── EXTRACTED MATERIAL ──
(* ===== verification/AppUtilFacts.v ===== *)
(** * Properties of spawned services

    What [AppUtil.v] guarantees whatever the operating system and the
    directory answer, as long as signalling one's own children fails only
    because they are gone and closing a file succeeds ([benign]). *)

From S2P Require Import Prelude PyDict PyVal Agent Peers AppUtil.

Local Open Scope string_scope.
Local Open Scope Z_scope.
Local Open Scope list_scope.
Import PyNotations.
Local Open Scope py_scope.

Record benign (os : list oscall → oscall → res val) : Prop := Benign {
  kill_only_gone : ∀ l p sg e, os l (Kill p sg) = Raise e → exc_type e = EProcessLookupError;
  close_succeeds : ∀ l p, is_ok (os l (CloseFile p)) = true
}.

Definition is_kill (c : oscall) : bool := match c with Kill _ _ => true | _ => false end.
Definition kills (cs : list oscall) : list oscall := List.filter is_kill cs.

Lemma kills_app l k : kills (l ++ k) = kills l ++ kills k.
Proof. apply List.filter_app. Qed.

(** [acts m s hs r cs]: from [s], [m] leaves the handles [hs], ends with [r]
    and makes the calls [cs]. *)
Definition acts {A} (m : M app A) (s : app) (hs : list handle) (r : res A) (cs : list oscall) : Prop :=
  m s = (App (next_port s) hs (spawned s) (calls s ++ cs), r).

Definition after (s : app) (hs : list handle) (cs : list oscall) : app :=
  App (next_port s) hs (spawned s) (calls s ++ cs).

Lemma after_after s hs hs' cs cs' : after (after s hs cs) hs' cs' = after s hs' (cs ++ cs').
Proof. unfold after. simpl. by rewrite <- app_assoc. Qed.

Lemma after_nil s : after s (handles s) [] = s.
Proof. unfold after. rewrite app_nil_r. by destruct s. Qed.

Lemma acts_ret {A} (a : A) s : acts (ret a) s (handles s) (Ok a) [].
Proof. unfold acts, ret. by rewrite <- (after_nil s) at 1. Qed.

Lemma acts_lift {A} (r : res A) s : acts (lift_res r) s (handles s) r [].
Proof. unfold acts, lift_res. by rewrite <- (after_nil s) at 1. Qed.

Lemma acts_bind {A B} (m : M app A) (k : A → M app B) s hs1 a cs1 hs2 r cs2 :
  acts m s hs1 (Ok a) cs1 → acts (k a) (after s hs1 cs1) hs2 r cs2 →
  acts (bind m k) s hs2 r (cs1 ++ cs2).
Proof.
  unfold acts, bind. intros -> H. unfold after in H. rewrite H. simpl. by rewrite app_assoc.
Qed.

Lemma acts_bind_raise {A B} (m : M app A) (k : A → M app B) s hs e cs :
  acts m s hs (Raise e) cs → acts (bind m k) s hs (Raise e) cs.
Proof. unfold acts, bind. by intros ->. Qed.

Lemma acts_modify i f s : acts (modify (upd_handle i f)) s (alter f i (handles s)) (Ok tt) [].
Proof. unfold acts, modify, upd_handle. by rewrite app_nil_r. Qed.

Lemma acts_handle_at i h s :
  handles s !! i = Some h → acts (handle_at i) s (handles s) (Ok h) [].
Proof. intros H. unfold acts, handle_at. rewrite H. by rewrite <- (after_nil s) at 1. Qed.

Lemma alter_at {A} (f g : A → A) i (l : list A) x :
  l !! i = Some x → f x = g x → alter f i l = alter g i l.
Proof.
  intros Hx Hfg. apply list_eq. intros j. destruct (decide (i = j)) as [<-|].
  - by rewrite !list_lookup_alter_eq, Hx; simpl; rewrite Hfg.
  - by rewrite !list_lookup_alter_ne.
Qed.

Lemma alter_at_id {A} (f : A → A) i (l : list A) x :
  l !! i = Some x → f x = x → alter f i l = l.
Proof.
  intros Hx Hf. apply list_eq. intros j. destruct (decide (i = j)) as [<-|].
  - by rewrite list_lookup_alter_eq, Hx; simpl; rewrite Hf.
  - by rewrite list_lookup_alter_ne.
Qed.

Lemma alter_alter {A} (f g : A → A) i (l : list A) :
  alter g i (alter f i l) = alter (λ x, g (f x)) i l.
Proof. revert i. induction l as [|x l IH]; intros [|i]; simpl; try done. f_equal. apply IH. Qed.

Lemma alter_last {A} (f : A → A) (l : list A) x :
  alter f (length l) (l ++ [x]) = l ++ [f x].
Proof. induction l as [|y l IH]; simpl; [done|]. f_equal. apply IH. Qed.

Create HintDb quiet.

(** What a service is left with by [shutdown]. *)
Definition drop_records (h : handle) : handle :=
  if truthy (h_records h) then with_records (h_endpoint h) (VList []) h else h.
Definition drop_pid (h : handle) : handle := if 0 <? h_pid h then with_pid 0 h else h.
Definition stop (h : handle) : handle := with_closed (drop_pid (drop_records h)).

Definition stopped (h : handle) : Prop :=
  h_pid h <= 0 ∧ h_open h = false ∧ truthy (h_records h) = false.

Lemma stop_stopped h : stopped (stop h).
Proof.
  unfold stopped, stop, drop_pid, drop_records.
  destruct (truthy (h_records h)) eqn:Er; simpl; destruct (Z.ltb_spec 0 (h_pid h)); simpl;
    rewrite ?Er; split_and!; auto; lia.
Qed.

Section Facts.
Context (me : own) (environ : odict string string) (uuid8 : list oscall → string).
Context (resolve_path : string → string) (executable : string → bool).
Context (os : list oscall → oscall → res val).
Context (pid_looks : nat) (peer_looks : list oscall → list peer_table) (gone_looks : nat).

Lemma acts_sys_ok c s v :
  os (calls s) c = Ok v → acts (sys os c) s (handles s) (Ok v) [c].
Proof. intros H. unfold acts, sys. by rewrite H. Qed.

(** ** Shutdown *)

(** A computation that only talks to the directory. *)
Definition quiet {A} (m : M app A) : Prop :=
  ∀ s, ∃ r cs, acts m s (handles s) r cs ∧ kills cs = [].

Lemma quiet_bind {A B} (m : M app A) (k : A → M app B) :
  quiet m → (∀ a, quiet (k a)) → quiet (bind m k).
Proof.
  intros Hm Hk s. destruct (Hm s) as ([a|e] & cs & H1 & Hc1).
  - destruct (Hk a (after s (handles s) cs)) as (r & cs' & H2 & Hc2).
    exists r, (cs ++ cs'). split; [by eapply acts_bind|]. by rewrite kills_app, Hc1, Hc2.
  - exists (Raise e), cs. split; [by apply acts_bind_raise | done].
Qed.

Lemma quiet_sys c : is_kill c = false → quiet (sys os c).
Proof. intros Hc s. exists (os (calls s) c), [c]. split; [done|]. unfold kills. simpl. by rewrite Hc. Qed.

Lemma quiet_ret {A} (a : A) : quiet (ret a).
Proof. intros s. exists (Ok a), []. split; [apply acts_ret | done]. Qed.

Lemma quiet_lift {A} (r : res A) : quiet (lift_res r).
Proof. intros s. exists r, []. split; [apply acts_lift | done]. Qed.

Lemma quiet_throw {A} c msg : quiet (@throw app A c msg).
Proof. intros s. exists (Raise (Exc c msg)), []. split; [apply (acts_lift (Raise _)) | done]. Qed.

Lemma quiet_for_each {A} (f : A → M app unit) l : (∀ x, quiet (f x)) → quiet (for_each f l).
Proof. intros Hf. induction l; [apply quiet_ret | by apply quiet_bind]. Qed.

Hint Resolve quiet_bind quiet_ret quiet_lift quiet_throw quiet_for_each : quiet.

Lemma quiet_directory timeout : quiet (defw_get_directory_service os timeout).
Proof.
  apply quiet_bind; [by apply quiet_sys|]. intros up.
  destruct (truthy up); auto with quiet.
Qed.

Lemma quiet_deregister_record v : quiet (deregister_record os v).
Proof.
  repeat (apply quiet_bind; [by auto with quiet | intros]).
  apply quiet_bind; [by apply quiet_sys | auto with quiet].
Qed.

Lemma deregister_spec i h s :
  handles s !! i = Some h →
  ∃ cs, acts (deregister os i) s (alter drop_records i (handles s)) (Ok tt) cs ∧ kills cs = [].
Proof.
  intros Hh. unfold deregister. unfold acts, bind at 1, handle_at. rewrite Hh.
  destruct (truthy (h_records h)) eqn:Er; simpl.
  - match goal with |- context [try_with ?m _] => assert (quiet m) as Hq end.
    { apply quiet_bind; [apply quiet_directory|]. intros _.
      apply quiet_bind; [apply quiet_lift|]. intros rs.
      apply quiet_for_each, quiet_deregister_record. }
    destruct (Hq s) as (r & cs & H1 & Hc). exists cs. split; [|done].
    unfold finally, try_with. rewrite H1. unfold ret.
    rewrite (alter_at drop_records (λ h, with_records (h_endpoint h) (VList []) h) _ _ h Hh)
      by (unfold drop_records; by rewrite Er).
    by destruct r as [[]|e].
  - exists []. split; [|done]. rewrite app_nil_r.
    erewrite (alter_at_id drop_records); [by destruct s | exact Hh |].
    unfold drop_records. by rewrite Er.
Qed.

Context (Hos : benign os).

(** A signal is sent, or the process is gone. *)
Lemma kill_or_spec p sg gone s hs b :
  acts gone (after s (handles s) [Kill p sg]) hs (Ok b) [] →
  acts (kill_or os p sg gone) s (handles s) (Ok true) [Kill p sg] ∨
  acts (kill_or os p sg gone) s hs (Ok b) [Kill p sg].
Proof.
  intros Hg. unfold kill_or, try_with, acts, bind, ret, sys in *.
  destruct (os (calls s) (Kill p sg)) as [v|e] eqn:E; [by left|]. right.
  rewrite bool_decide_true by (eapply kill_only_gone; eauto).
  change (log_call (Kill p sg) s) with (after s (handles s) [Kill p sg]). rewrite Hg.
  simpl. by rewrite app_nil_r.
Qed.

Lemma forget_pid_acts i s : acts (forget_pid i) s (alter (with_pid 0) i (handles s)) (Ok false) [].
Proof. unfold forget_pid, acts, bind, modify, ret, upd_handle. by rewrite app_nil_r. Qed.

(** Waiting for the process: either it is found gone, or it survives every
    look. *)
Lemma wait_gone_spec n i h s :
  handles s !! i = Some h → 0 < h_pid h →
  ∃ k, (k ≤ n)%nat ∧
    (acts (wait_gone os n i) s (alter (with_pid 0) i (handles s)) (Ok tt)
       (repeat (Kill (h_pid h) 0) k) ∨
     k = n ∧ acts (wait_gone os n i) s (handles s) (Ok tt) (repeat (Kill (h_pid h) 0) k)).
Proof.
  intros Hh Hp. revert s Hh. induction n as [|n IH]; intros s Hh.
  { exists 0%nat. split; [done|]. right. split; [done|]. apply acts_ret. }
  cbn [wait_gone].
  destruct (kill_or_spec (h_pid h) 0 (forget_pid i) s _ _ (forget_pid_acts i _)) as [Hk|Hk].
  - destruct (IH (after s (handles s) [Kill (h_pid h) 0])) as (k & Hkn & Hc); [done|].
    exists (S k). split; [lia|]. change (repeat (Kill (h_pid h) 0) (S k))
      with ([] ++ [Kill (h_pid h) 0] ++ repeat (Kill (h_pid h) 0) k).
    assert (∀ hs, acts (wait_gone os n i) (after s (handles s) [Kill (h_pid h) 0]) hs (Ok tt)
                    (repeat (Kill (h_pid h) 0) k) →
                  acts (wait_gone os (S n) i) s hs (Ok tt)
                    ([] ++ [Kill (h_pid h) 0] ++ repeat (Kill (h_pid h) 0) k)) as Hstep.
    { intros hs Hacts. eapply acts_bind; [by apply acts_handle_at|].
      rewrite after_nil.
      rewrite (proj2 (Z.ltb_lt _ _) Hp). eapply acts_bind; [exact Hk | exact Hacts]. }
    destruct Hc as [Hc|[-> Hc]]; [left | right; split; [done|]]; by apply Hstep.
  - exists 1%nat. split; [lia|]. left.
    change (repeat (Kill (h_pid h) 0) 1) with ([] ++ [Kill (h_pid h) 0] ++ @nil oscall).
    eapply acts_bind; [by apply acts_handle_at|]. rewrite after_nil.
    rewrite (proj2 (Z.ltb_lt _ _) Hp). eapply acts_bind; [exact Hk | apply acts_ret].
Qed.

Lemma wait_gone_done n i h s :
  handles s !! i = Some h → h_pid h <= 0 → acts (wait_gone os n i) s (handles s) (Ok tt) [].
Proof.
  intros Hh Hp. destruct n as [|n]; [apply acts_ret|]. change (@nil oscall) with ([] ++ @nil oscall).
  eapply acts_bind; [by apply acts_handle_at|]. rewrite after_nil, (proj2 (Z.ltb_ge _ _) Hp).
  apply acts_ret.
Qed.

Lemma final_kill_spec i h s :
  handles s !! i = Some h →
  acts (final_kill os i) s (alter drop_pid i (handles s)) (Ok tt)
    (if 0 <? h_pid h then [Kill (h_pid h) SIGKILL] else []).
Proof.
  intros Hh. change (if 0 <? h_pid h then [Kill (h_pid h) SIGKILL] else [])
    with ([] ++ if 0 <? h_pid h then [Kill (h_pid h) SIGKILL] else []).
  eapply acts_bind; [by apply acts_handle_at|]. rewrite after_nil.
  destruct (0 <? h_pid h) eqn:Hp.
  - rewrite (alter_at drop_pid (with_pid 0) _ _ h Hh) by (unfold drop_pid; by rewrite Hp).
    change [Kill (h_pid h) SIGKILL] with ([Kill (h_pid h) SIGKILL] ++ []).
    destruct (kill_or_spec (h_pid h) SIGKILL (ret false) s _ _ (acts_ret false _)) as [Hk|Hk];
      (eapply acts_bind; [exact Hk | exact (acts_modify i (with_pid 0) (after _ _ _))]).
  - rewrite (alter_at_id drop_pid _ _ h Hh) by (unfold drop_pid; by rewrite Hp). apply acts_ret.
Qed.

(** The signals a shutdown sends to a live daemon: one SIGTERM, looks until
    it is gone, and a SIGKILL only after it survived all of them. *)
Definition kill_protocol (p : Z) (cs : list oscall) : Prop :=
  ∃ k tail, cs = [Kill p SIGTERM] ++ repeat (Kill p 0) k ++ tail ∧ (k ≤ gone_looks)%nat ∧
    (tail = [] ∨ (tail = [Kill p SIGKILL] ∧ k = gone_looks)).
───
EXERCISE BRIEF: Your task is to restate, word for word, only those lines above that fall between the line holding "(** * Properties of spawned services" and the line holding "app B) s hs e", inclusive.

RESPONSE FOR THIS EXERCISE:
(** * Properties of spawned services

    What [AppUtil.v] guarantees whatever the operating system and the
    directory answer, as long as signalling one's own children fails only
    because they are gone and closing a file succeeds ([benign]). *)

From S2P Require Import Prelude PyDict PyVal Agent Peers AppUtil.

Local Open Scope string_scope.
Local Open Scope Z_scope.
Local Open Scope list_scope.
Import PyNotations.
Local Open Scope py_scope.

Record benign (os : list oscall → oscall → res val) : Prop := Benign {
  kill_only_gone : ∀ l p sg e, os l (Kill p sg) = Raise e → exc_type e = EProcessLookupError;
  close_succeeds : ∀ l p, is_ok (os l (CloseFile p)) = true
}.

Definition is_kill (c : oscall) : bool := match c with Kill _ _ => true | _ => false end.
Definition kills (cs : list oscall) : list oscall := List.filter is_kill cs.

Lemma kills_app l k : kills (l ++ k) = kills l ++ kills k.
Proof. apply List.filter_app. Qed.

(** [acts m s hs r cs]: from [s], [m] leaves the handles [hs], ends with [r]
    and makes the calls [cs]. *)
Definition acts {A} (m : M app A) (s : app) (hs : list handle) (r : res A) (cs : list oscall) : Prop :=
  m s = (App (next_port s) hs (spawned s) (calls s ++ cs), r).

Definition after (s : app) (hs : list handle) (cs : list oscall) : app :=
  App (next_port s) hs (spawned s) (calls s ++ cs).

Lemma after_after s hs hs' cs cs' : after (after s hs cs) hs' cs' = after s hs' (cs ++ cs').
Proof. unfold after. simpl. by rewrite <- app_assoc. Qed.

Lemma after_nil s : after s (handles s) [] = s.
Proof. unfold after. rewrite app_nil_r. by destruct s. Qed.

Lemma acts_ret {A} (a : A) s : acts (ret a) s (handles s) (Ok a) [].
Proof. unfold acts, ret. by rewrite <- (after_nil s) at 1. Qed.

Lemma acts_lift {A} (r : res A) s : acts (lift_res r) s (handles s) r [].
Proof. unfold acts, lift_res. by rewrite <- (after_nil s) at 1. Qed.

Lemma acts_bind {A B} (m : M app A) (k : A → M app B) s hs1 a cs1 hs2 r cs2 :
  acts m s hs1 (Ok a) cs1 → acts (k a) (after s hs1 cs1) hs2 r cs2 →
  acts (bind m k) s hs2 r (cs1 ++ cs2).
Proof.
  unfold acts, bind. intros -> H. unfold after in H. rewrite H. simpl. by rewrite app_assoc.
Qed.

Lemma acts_bind_raise {A B} (m : M app A) (k : A → M app B) s hs e cs :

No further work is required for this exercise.